CPS Energy time-of-use nightmare - 3 years to resolve

Started by Angela R. — 7 years ago — 9 views
Finally ready to share this war story now that it's completely resolved. Hospital complex here in San Antonio got switched to TOU-8 rate schedule in 2015 without proper analysis of their load profile. CPS Energy claimed the customer requested it, but I found emails proving their rep recommended it based on faulty assumptions. The peak period charges were killing them - $43K extra per month because their backup generators were cycling during peak hours for testing. Three years of fighting, two rate cases, and one formal complaint later, we recovered $1.87 million. Never again will I trust a utility's "recommendation" without doing my own analysis.
Angela, hospitals are tricky with TOU rates because of their critical backup systems. I had a similar case with AEP Texas where the customer's emergency generators were creating artificial peak demand during testing. Did you get CPS to acknowledge that their rep gave bad advice or did they fight that angle?
Brenda, they absolutely fought the "bad advice" angle initially. Their position was that customers are responsible for understanding their own rate schedules. But I had email chains showing their account rep specifically saying TOU would save them money based on their "typical commercial profile." The rep never asked about backup generators, medical equipment cycling, or any of the unique hospital load characteristics.
This is exactly why I always recommend load studies before any rate change. Dominion Energy here in Richmond pushes TOU rates hard, but they rarely do proper analysis of whether it actually benefits the customer. Angela, what was your smoking gun evidence that convinced them to settle?
Phil, the breakthrough came when I got their internal rate analysis software and ran the hospital's actual hourly data through it. Their own system showed the customer would pay $38K MORE per month on TOU-8 versus staying on the standard rate. When I presented that in mediation, their attorney's jaw literally dropped. Hard to argue against your own software recommendation.
Angela, how did you get access to their internal rate analysis software? That sounds like it would be proprietary or confidential. I'm dealing with Georgia Power on a similar issue and they claim their analysis tools are trade secrets.
Ray, it took a formal discovery request through the complaint process. CPS initially claimed privilege but the PUC ruled that rate calculation methodologies used for customer recommendations are not proprietary. The key was framing it as "how did you determine this rate was beneficial" rather than asking for trade secrets. Took 8 months but worth the wait.
Outstanding persistence Angela! That's the kind of deep-dive investigation that separates the pros from the amateurs in this business. I'm dealing with MLGW on a similar TOU issue and you've given me some great ideas for discovery requests. Did the hospital end up staying on their original rate or switching to something else?
Randy, they went back to the standard GS-4 rate they were on originally. The irony is that CPS actually has a specialized "Hospital/Medical" rate that would have saved them money, but their rep never mentioned it. Sometimes the best TOU rate is no TOU rate at all. The key lesson is never trust the utility's analysis without doing your own homework.

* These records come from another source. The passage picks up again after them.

(** * plog: entry assembly, caller resolution, escaping and text rendering

    A shallow embedding of the logging pipeline of the repository: the [log]
    method with [fillLoc], [helper] and [trimCallerPath] (logger.go), the
    escaping engine and [textFormatter] with [writeIndent] (text.go), and
    the properties the specification states about them.  The setters,
    [Fatal], the writers logger.go carries and [With] on slices are embedded
    as well, with further properties of the code.

    - Go strings are byte strings: they are modelled by [string], one
      [ascii] per byte.  A [for _, r := range str] loop decodes UTF-8 and is
      modelled by [runes]; [WriteRune] encodes and is [encodeRune].  Runes,
      levels, line numbers and instants are [Z].
    - A value of type [interface{}] is a [value], by dynamic type.
    - What a function writes to a buffer is the string it returns; a
      run-time panic is [None].
    - The call stack is an input: a list of frames, most recent first.
    - The bound fields of a logger are a list; where the sharing of the
      array under the slice matters they live in a heap of arrays (module
      [Slices]).
    - logger.go and text.go are of two revisions of the repository ([log]
      is a method of [*logger], [textFormatter] one of [*Logger]); the model
      hands the sequence [log] assembles to [textFormatter] of text.go.
      Each revision puts angle brackets around the caller, once: what is
      stated of the caller field is stated for each file on its own.
    - The declarations the sources use and do not contain (reserved keys,
      [Level] constants, styles, Unicode tables, the JSON formatter) are
      parameters: the records [Decls] and [Styles] and the function
      [inPrintRanges]. *)

From Equations Require Import Equations.
From Stdlib Require Import ZArith List String Ascii Bool Lia DecimalString.
Import ListNotations.

Local Open Scope string_scope.
Local Open Scope Z_scope.

(** ** Bytes and strings *)

Module Bytes.

(** The numeric value of a byte. *)
Definition byteZ (c : ascii) : Z := Z.of_N (N_of_ascii c).

(** Go's conversion [byte(x)]: truncation to the low eight bits. *)
Definition zbyte (z : Z) : ascii := ascii_of_N (Z.to_N (z mod 256)).

Definition LF : ascii := "010"%char.
Definition DQ : ascii := "034"%char.
Definition BS : ascii := "092"%char.

(** One-byte strings. *)
Definition str1 (c : ascii) : string := String c EmptyString.

(** [str[n:]] for [n <= len(str)]. *)
Fixpoint dropBytes (n : nat) (s : string) : string :=
  match n, s with
  | O, _ => s
  | S _, EmptyString => EmptyString
  | S m, String _ t => dropBytes m t
  end.

(** [str[:n]] for [n <= len(str)]. *)
Fixpoint takeBytes (n : nat) (s : string) : string :=
  match n, s with
  | O, _ => EmptyString
  | S _, EmptyString => EmptyString
  | S m, String c t => String c (takeBytes m t)
  end.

This thread should be required reading for anyone in this business. Angela, your methodical approach and documentation skills are impressive. I'm just starting out and cases like this show me how much detective work is really involved in major recoveries.
John, Angela's case is a perfect example of why persistence pays off in this business. I've seen too many auditors give up when the utility pushes back on the first challenge. The real money is in the complex cases that take years to resolve. Document everything and never assume the utility is right just because they say so.